- [Data]
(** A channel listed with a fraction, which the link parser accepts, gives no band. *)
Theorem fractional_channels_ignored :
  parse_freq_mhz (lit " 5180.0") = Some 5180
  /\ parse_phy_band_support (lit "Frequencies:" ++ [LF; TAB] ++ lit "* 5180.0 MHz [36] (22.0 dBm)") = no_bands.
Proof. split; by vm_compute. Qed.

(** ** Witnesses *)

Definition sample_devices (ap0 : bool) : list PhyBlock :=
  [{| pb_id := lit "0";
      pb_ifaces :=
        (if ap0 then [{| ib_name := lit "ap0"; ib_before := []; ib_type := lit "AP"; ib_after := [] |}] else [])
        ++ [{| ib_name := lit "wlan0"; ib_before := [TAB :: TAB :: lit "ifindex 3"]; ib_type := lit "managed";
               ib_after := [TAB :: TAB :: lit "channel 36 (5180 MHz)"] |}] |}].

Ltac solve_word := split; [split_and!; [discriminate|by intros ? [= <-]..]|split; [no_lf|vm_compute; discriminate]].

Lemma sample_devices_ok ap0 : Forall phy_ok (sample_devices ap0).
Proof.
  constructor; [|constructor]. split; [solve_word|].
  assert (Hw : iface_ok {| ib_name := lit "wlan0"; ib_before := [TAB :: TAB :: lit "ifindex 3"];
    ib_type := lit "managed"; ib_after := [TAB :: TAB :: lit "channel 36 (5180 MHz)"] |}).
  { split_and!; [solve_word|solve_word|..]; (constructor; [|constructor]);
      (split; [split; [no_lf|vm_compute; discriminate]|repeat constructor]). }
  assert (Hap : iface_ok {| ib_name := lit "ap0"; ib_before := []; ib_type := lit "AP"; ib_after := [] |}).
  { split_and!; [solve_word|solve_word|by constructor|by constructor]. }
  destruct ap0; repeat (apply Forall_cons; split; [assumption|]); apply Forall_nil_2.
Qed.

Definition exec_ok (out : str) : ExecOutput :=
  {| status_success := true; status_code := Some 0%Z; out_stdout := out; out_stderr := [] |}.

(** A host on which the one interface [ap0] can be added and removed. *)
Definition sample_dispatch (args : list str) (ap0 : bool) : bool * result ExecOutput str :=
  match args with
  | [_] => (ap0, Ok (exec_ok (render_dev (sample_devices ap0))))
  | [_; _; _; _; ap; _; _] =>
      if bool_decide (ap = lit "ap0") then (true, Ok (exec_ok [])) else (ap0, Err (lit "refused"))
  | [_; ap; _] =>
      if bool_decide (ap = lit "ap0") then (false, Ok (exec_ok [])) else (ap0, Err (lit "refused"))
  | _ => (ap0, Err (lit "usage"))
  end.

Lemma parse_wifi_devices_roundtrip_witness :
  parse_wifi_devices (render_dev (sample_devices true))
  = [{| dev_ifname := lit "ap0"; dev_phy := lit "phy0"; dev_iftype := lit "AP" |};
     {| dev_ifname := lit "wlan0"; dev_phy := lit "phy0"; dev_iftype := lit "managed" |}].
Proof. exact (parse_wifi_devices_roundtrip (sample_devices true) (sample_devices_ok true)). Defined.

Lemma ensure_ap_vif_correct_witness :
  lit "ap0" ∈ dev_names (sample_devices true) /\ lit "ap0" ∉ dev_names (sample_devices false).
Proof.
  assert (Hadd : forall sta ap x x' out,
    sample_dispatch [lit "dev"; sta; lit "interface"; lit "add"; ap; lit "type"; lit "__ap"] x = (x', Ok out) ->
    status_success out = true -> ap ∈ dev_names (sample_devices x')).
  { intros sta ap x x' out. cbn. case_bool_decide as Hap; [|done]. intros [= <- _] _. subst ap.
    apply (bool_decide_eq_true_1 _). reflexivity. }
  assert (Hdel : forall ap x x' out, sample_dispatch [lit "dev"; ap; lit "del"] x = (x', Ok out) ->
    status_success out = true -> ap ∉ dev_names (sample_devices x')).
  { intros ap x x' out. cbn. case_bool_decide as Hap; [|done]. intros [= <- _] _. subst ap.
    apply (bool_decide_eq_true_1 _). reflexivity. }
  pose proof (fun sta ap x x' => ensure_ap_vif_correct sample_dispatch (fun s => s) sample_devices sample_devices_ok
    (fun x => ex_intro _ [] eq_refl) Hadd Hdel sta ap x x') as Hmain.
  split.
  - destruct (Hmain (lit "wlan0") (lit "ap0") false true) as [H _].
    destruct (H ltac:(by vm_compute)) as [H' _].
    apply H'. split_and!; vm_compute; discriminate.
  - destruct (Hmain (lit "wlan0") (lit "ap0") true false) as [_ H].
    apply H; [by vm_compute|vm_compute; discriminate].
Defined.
==
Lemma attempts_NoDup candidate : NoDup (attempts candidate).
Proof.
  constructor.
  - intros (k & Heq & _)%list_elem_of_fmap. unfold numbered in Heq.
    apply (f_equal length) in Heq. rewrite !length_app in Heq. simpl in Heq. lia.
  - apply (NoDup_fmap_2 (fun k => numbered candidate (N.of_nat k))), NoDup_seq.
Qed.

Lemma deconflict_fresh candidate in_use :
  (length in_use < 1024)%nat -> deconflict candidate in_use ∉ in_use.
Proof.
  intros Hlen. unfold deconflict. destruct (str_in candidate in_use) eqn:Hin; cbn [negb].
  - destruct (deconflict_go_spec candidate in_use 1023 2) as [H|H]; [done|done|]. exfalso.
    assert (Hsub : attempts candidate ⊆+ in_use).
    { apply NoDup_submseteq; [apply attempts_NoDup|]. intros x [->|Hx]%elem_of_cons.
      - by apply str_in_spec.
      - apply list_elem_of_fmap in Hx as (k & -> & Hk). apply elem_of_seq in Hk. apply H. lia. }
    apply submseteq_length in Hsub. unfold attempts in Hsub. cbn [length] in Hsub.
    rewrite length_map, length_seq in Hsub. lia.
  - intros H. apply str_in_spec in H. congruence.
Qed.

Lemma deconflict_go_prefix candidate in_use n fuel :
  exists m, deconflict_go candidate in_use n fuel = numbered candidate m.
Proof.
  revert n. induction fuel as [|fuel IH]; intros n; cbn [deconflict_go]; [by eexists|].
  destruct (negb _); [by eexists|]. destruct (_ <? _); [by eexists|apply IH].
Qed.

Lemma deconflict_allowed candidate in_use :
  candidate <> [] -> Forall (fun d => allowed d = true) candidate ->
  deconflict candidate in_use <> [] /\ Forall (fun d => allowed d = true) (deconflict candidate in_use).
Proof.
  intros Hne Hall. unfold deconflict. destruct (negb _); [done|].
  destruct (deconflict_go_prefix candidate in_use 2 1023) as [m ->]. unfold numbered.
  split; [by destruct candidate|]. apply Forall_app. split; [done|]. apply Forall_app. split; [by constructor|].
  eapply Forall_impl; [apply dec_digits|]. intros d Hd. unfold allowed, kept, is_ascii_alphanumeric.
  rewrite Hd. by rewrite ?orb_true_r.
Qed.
---
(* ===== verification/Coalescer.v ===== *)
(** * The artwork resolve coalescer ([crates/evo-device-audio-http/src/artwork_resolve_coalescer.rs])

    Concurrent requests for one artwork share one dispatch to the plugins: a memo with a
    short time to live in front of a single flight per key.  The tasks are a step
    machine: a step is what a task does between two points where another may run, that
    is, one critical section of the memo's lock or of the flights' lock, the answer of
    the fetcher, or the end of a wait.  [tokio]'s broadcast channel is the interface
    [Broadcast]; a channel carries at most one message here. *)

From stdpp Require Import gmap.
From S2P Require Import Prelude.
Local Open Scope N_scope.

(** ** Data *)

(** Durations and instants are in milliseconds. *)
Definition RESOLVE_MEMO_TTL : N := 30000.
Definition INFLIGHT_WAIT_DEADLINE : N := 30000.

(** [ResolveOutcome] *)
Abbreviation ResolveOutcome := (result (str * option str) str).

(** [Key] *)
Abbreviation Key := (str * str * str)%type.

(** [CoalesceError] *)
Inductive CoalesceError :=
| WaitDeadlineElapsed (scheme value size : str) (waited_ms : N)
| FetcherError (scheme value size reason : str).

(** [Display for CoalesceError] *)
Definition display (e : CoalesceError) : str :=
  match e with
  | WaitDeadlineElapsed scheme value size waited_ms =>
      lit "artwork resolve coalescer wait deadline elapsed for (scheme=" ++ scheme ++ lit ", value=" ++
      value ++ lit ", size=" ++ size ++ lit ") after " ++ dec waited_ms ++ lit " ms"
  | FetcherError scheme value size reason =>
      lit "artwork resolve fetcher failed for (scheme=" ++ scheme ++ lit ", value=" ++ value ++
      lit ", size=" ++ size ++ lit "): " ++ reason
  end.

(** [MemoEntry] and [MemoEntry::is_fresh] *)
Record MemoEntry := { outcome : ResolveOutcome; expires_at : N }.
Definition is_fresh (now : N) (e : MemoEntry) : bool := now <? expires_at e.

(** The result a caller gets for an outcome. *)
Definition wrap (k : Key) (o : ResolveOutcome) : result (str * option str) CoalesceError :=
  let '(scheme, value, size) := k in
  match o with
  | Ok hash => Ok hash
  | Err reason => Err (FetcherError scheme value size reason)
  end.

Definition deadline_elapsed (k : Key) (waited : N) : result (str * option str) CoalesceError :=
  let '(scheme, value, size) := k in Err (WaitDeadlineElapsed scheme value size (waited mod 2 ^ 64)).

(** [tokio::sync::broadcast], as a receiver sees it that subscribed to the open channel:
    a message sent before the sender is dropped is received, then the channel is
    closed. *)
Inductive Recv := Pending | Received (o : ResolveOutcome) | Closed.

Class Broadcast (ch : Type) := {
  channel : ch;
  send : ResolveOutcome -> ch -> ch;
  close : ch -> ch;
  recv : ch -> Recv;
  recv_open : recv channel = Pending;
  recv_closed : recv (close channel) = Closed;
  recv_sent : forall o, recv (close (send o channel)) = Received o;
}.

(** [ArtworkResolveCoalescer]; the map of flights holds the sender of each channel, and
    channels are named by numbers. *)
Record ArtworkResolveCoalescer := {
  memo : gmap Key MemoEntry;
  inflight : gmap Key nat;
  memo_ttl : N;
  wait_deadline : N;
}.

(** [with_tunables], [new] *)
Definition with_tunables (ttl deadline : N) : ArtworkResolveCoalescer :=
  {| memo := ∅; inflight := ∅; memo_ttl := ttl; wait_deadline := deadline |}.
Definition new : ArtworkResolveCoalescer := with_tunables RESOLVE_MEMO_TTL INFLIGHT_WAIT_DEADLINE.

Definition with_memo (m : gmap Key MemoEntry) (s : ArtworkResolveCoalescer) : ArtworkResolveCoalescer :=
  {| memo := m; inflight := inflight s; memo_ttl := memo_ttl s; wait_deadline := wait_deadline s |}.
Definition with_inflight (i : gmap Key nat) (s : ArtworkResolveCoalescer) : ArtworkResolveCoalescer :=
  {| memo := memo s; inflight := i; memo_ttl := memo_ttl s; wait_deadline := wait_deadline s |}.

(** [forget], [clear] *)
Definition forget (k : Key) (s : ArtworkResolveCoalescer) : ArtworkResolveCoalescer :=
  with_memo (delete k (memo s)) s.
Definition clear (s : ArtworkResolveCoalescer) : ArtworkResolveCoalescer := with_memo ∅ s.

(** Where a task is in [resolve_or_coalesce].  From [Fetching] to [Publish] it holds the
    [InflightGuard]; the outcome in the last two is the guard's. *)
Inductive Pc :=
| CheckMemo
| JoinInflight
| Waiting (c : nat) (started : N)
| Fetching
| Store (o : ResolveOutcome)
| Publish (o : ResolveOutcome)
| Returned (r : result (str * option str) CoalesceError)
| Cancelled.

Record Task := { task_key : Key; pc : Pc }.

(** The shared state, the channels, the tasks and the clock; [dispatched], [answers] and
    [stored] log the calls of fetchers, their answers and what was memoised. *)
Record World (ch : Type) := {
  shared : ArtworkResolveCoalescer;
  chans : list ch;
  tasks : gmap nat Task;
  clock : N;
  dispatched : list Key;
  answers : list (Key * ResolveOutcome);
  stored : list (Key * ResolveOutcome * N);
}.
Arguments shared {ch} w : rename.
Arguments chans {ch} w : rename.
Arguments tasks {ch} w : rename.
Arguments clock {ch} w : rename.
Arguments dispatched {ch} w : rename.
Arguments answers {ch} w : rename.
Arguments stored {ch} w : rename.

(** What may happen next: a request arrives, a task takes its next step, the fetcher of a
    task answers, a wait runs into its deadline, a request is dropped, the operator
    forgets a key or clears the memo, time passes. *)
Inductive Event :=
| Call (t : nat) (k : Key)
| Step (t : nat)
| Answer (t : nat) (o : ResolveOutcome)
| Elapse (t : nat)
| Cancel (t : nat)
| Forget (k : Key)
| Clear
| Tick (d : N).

- [Exercise goal] With the line holding "tasks : gmap nat Task;" as the first and the line holding "Step (t : nat)" as the last, set down that range of the entries above exactly, and nothing else.

- [Solution to this task]
  tasks : gmap nat Task;
  clock : N;
  dispatched : list Key;
  answers : list (Key * ResolveOutcome);
  stored : list (Key * ResolveOutcome * N);
}.
Arguments shared {ch} w : rename.
Arguments chans {ch} w : rename.
Arguments tasks {ch} w : rename.
Arguments clock {ch} w : rename.
Arguments dispatched {ch} w : rename.
Arguments answers {ch} w : rename.
Arguments stored {ch} w : rename.

(** What may happen next: a request arrives, a task takes its next step, the fetcher of a
    task answers, a wait runs into its deadline, a request is dropped, the operator
    forgets a key or clears the memo, time passes. *)
Inductive Event :=
| Call (t : nat) (k : Key)
| Step (t : nat)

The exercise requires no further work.